Bacterial Endocarditis Prophylaxis

Endocarditis is an infection of the inside lining of the heart (the endocardial lining). Endocarditis is usually caused by a bacterial infection and can involve the endocardial lining of the heart valves and of the heart muscle itself. Giving antibiotics to try to prevent endocarditis is referred to as "endocarditis prophylaxis."

Red and white capsule pushed through the foil back of a package of medicine

The Rationale Behind Endocarditis Prophylaxis

Because endocarditis can destroy the heart muscle and heart valves, it is always a serious problem and is often life-threatening. Furthermore, endocarditis can be quite difficult to treat, since treatment may require several weeks of intravenous antibiotics, and occasionally requires open heart surgery. Obviously, it is better to prevent endocarditis than to treat it.

While major clinical trials proving the effectiveness of endocarditis prophylaxis are lacking, there are strong theoretical grounds for its use.

The Theory of Endocarditis Prophylaxis

In most people, when a small number of bacteria enter the bloodstream, the body's defense mechanism can clear the bacteria from the blood quickly and efficiently.

However, in people who have certain kinds of heart problems, the bacteria can get trapped within turbulent blood flow inside the heart, and subsequently "stick" to the endocardial lining, where they can cause an infection.

The idea behind endocarditis prophylaxis is to use antibiotics to kill any bacteria that enter the bloodstream before they have a chance to set up an infection within the heart.

For this reason, experts recommend that people who have a high risk of developing endocarditis ought to receive prophylactic antibiotics before having medical procedures that are likely to introduce bacteria into the bloodstream.

When Should Prophylaxis Be Used?

Recent evidence suggests that most people with heart conditions are actually at substantially lower risk for endocarditis than previously believed, and therefore do not need endocarditis prophylaxis. The guidelines have been substantially updated by the American Heart Association and American College of Cardiology to reflect this new understanding.
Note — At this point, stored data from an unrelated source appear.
(** * Unknown-content detection and recovery (tiptap core helpers)

    A shallow embedding of
    - the unknown-content helpers ([checkForUnknownContent],
      [getUnknownContent], [generatePlaceholderNodeExtensions],
      [isContentInvalid], [createPlaceholderExtensions]), and
    - [packages/core/src/helpers/createNodeFromContent.ts]
      ([transformers.remove], [checkForInvalidContent], [getInvalidContent],
      [createNodeFromContent]),
    together with the properties the specification states about them. *)

From stdpp Require Import base list strings gmap pretty sorting.

Local Open Scope string_scope.
Local Open Scope list_scope.

(** ** Values shared by both source files ([types.js]) *)

(** An element of [JSONContent.marks]: the validators accept a bare name
    ([typeof mark === 'string']) as well as an object with a [type] and an
    optional [attrs] object.  Of an attribute object only its key sequence
    [Object.keys(attrs)] is ever read, so that sequence stands for it. *)
Inductive MarkRef : Type :=
  | MarkName (name : string)
  | MarkObj (mark_type : string) (mark_attrs : option (list string)).

(** [JSONContent]: every field is optional. *)
#[warnings="-register-all"]
Inductive JSONContent : Type :=
  mkJSON {
    type : option string;
    attrs : option (list string);
    marks : option (list MarkRef);
    content : option (list JSONContent);
    text : option string
  }.

(** The [json] argument of [getUnknownContent] and the object case of
    [Content]: [JSONContent | JSONContent[]]. *)
Inductive JSONInput : Type :=
  | One (json : JSONContent)
  | Many (jsons : list JSONContent).

(** [Content = HTMLContent | JSONContent | JSONContent[] | null]; a caller
    that omits the argument passes [undefined]. *)
Inductive Content : Type :=
  | CNull
  | CUndefined
  | CString (html : string)
  | CJSON (json : JSONInput).

(** What the validators read off a ProseMirror [Schema]:
    [Object.keys(schema.nodes)] and [Object.keys(schema.marks)]. *)
Record Schema : Type := mkSchema {
  schema_nodes : list string;
  schema_marks : list string
}.

(** The [type] of a reported block: ['mark' | 'node']. *)
Inductive BlockType : Type := mark | node.

(** JavaScript truthiness of the values tested by the code. *)
Definition truthy_string (s : string) : bool := negb (String.eqb s "").

Definition truthy_content (c : Content) : bool :=
  match c with
  | CNull | CUndefined => false
  | CString s => truthy_string s
  | CJSON _ => true
  end.

(** [Set.prototype.has] on a set of strings. *)
Definition has (s : gset string) (x : string) : bool := bool_decide (x ∈ s).

(** A loop over the entries of an array, [Object.entries(xs).forEach] or
    [for (... of xs.entries())]: the body receives the index, the element
    and the variables it updates, in index order, from index [index] on. *)
Definition forEachEntry {A St : Type} (body : St → nat → A → St)
    : nat → list A → St → St :=
  fix forEach (index : nat) (values : list A) (st : St) {struct values} : St :=
    match values with
    | [] => st
    | value :: values' => forEach (S index) values' (body st index value)
    end.
(** C6 as stated fails: with [abc] in the area field the array holds NaN
    at position 0, but the body that is sent does not carry that value
    as it is: position 0 of the body reads [null]. *)
Lemma C6_counterexample :
  parseInt (FormData_get worded_form "area") = Normal NaN
  /\ nth_error (features worded_form) 0 = Some (VNum NaN)
  /\ body (prediction_request (features worded_form))
     = Some ("{" ++ quoted "input" ++ ":[null,4,2,3,"
               ++ quoted "yes" ++ "," ++ quoted "no" ++ ","
               ++ quoted "no" ++ "," ++ quoted "no" ++ ","
               ++ quoted "yes" ++ ",2," ++ quoted "yes" ++ ","
               ++ quoted "furnished" ++ "]}")%string
  /\ nth_error (map entry_text (features worded_form)) 0
     <> Some (Number_toString NaN).
Proof.
  vm_compute. repeat split; discriminate.
Qed.

(** C8.  A response with a success status and body
    [{"estimated_price": 650000}] is rendered as a price: the result area
    gets the success class and the price markup, in which the price reads
    [$650,000], with a comma between the groups and no decimals. *)
Theorem C8_price_650000 (formData : FormData) (r : Response) (p : Page) :
  ok r = true ->
  json r = Normal (VObj [("estimated_price", VNum (Fin 650000))]) ->
  let p' := snd (onSubmit formData (Resolves r) p) in
  formatPrice (VNum (Fin 650000)) = Normal "$650,000"
  /\ fst (onSubmit formData (Resolves r) p) = Normal tt
  /\ result_className p' = "result success"
  /\ result_innerHTML p' = price_markup "$650,000"
  /\ (exists before after,
        result_innerHTML p' = (before ++ "$650,000" ++ after)%string)
  /\ result_display p' = "block".
Proof.
  intros Hok Hjson.
  assert (F : formatPrice (VNum (Fin 650000)) = Normal "$650,000")
    by (vm_compute; reflexivity).
  rewrite onSubmit_resolves.
  rewrite (respond_accepted r _ (VNum (Fin 650000)) _ Hjson Hok eq_refl eq_refl).
  rewrite (showResult_price _ (VNum (Fin 650000)) _ _ eq_refl F). cbn [fst snd].
  repeat split; try reflexivity; try exact F.
  exists ("
            <div>🎉 Estimated Property Value</div>
            <div class=" ++ Text.dquote ++ "price-display" ++ Text.dquote ++ ">")%string,
    ("</div>
            <div style=" ++ Text.dquote
      ++ "margin-top: 10px; font-size: 0.9rem; opacity: 0.9;" ++ Text.dquote ++ ">
                *Estimate based on provided features
            </div>
        ")%string.
  vm_compute. reflexivity.
Qed.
Endocarditis prophylaxis is now recommended only for people who are at the highest risk for endocarditis.

These include:

  • patients with artificial heart valves
  • patients who have had heart repairs using prosthetic material (note: this does not include coronary artery stents)
  • patients with a prior history of endocarditis
  • patients with certain unrepaired or incompletely repaired congenital heart disease
  • patients who have transplanted hearts who subsequently develop heart valve problems

It is worth noting that the current guidelines do not recommend endocarditis prophylaxis for most patients with aortic stenosis, aortic regurgitation, or mitral valve disease (including those with mitral valve prolapse), or for patients with hypertrophic cardiomyopathy.

Which Procedures?​

The new guidelines recommend prophylaxis only for these medical procedures:

  • dental procedures involving manipulation of the gums or the roots of the teeth, including routine dental cleaning.
  • procedures requiring incisions or biopsies of the respiratory tract or mouth, such as tonsillectomy, or bronchoscopy with biopsy.
  • procedures involving incisions of infected tissues.

Notably, antibiotic prophylaxis is no longer recommended for procedures of the gastrointestinal or genitourinary systems.

Which Antibiotics?

In general, amoxicillin is recommended as the antibiotic of choice if prophylaxis is needed. The American Heart Association has a guide to endocarditis prophylaxis that lists alternate antibiotics in case amoxicillin cannot be used.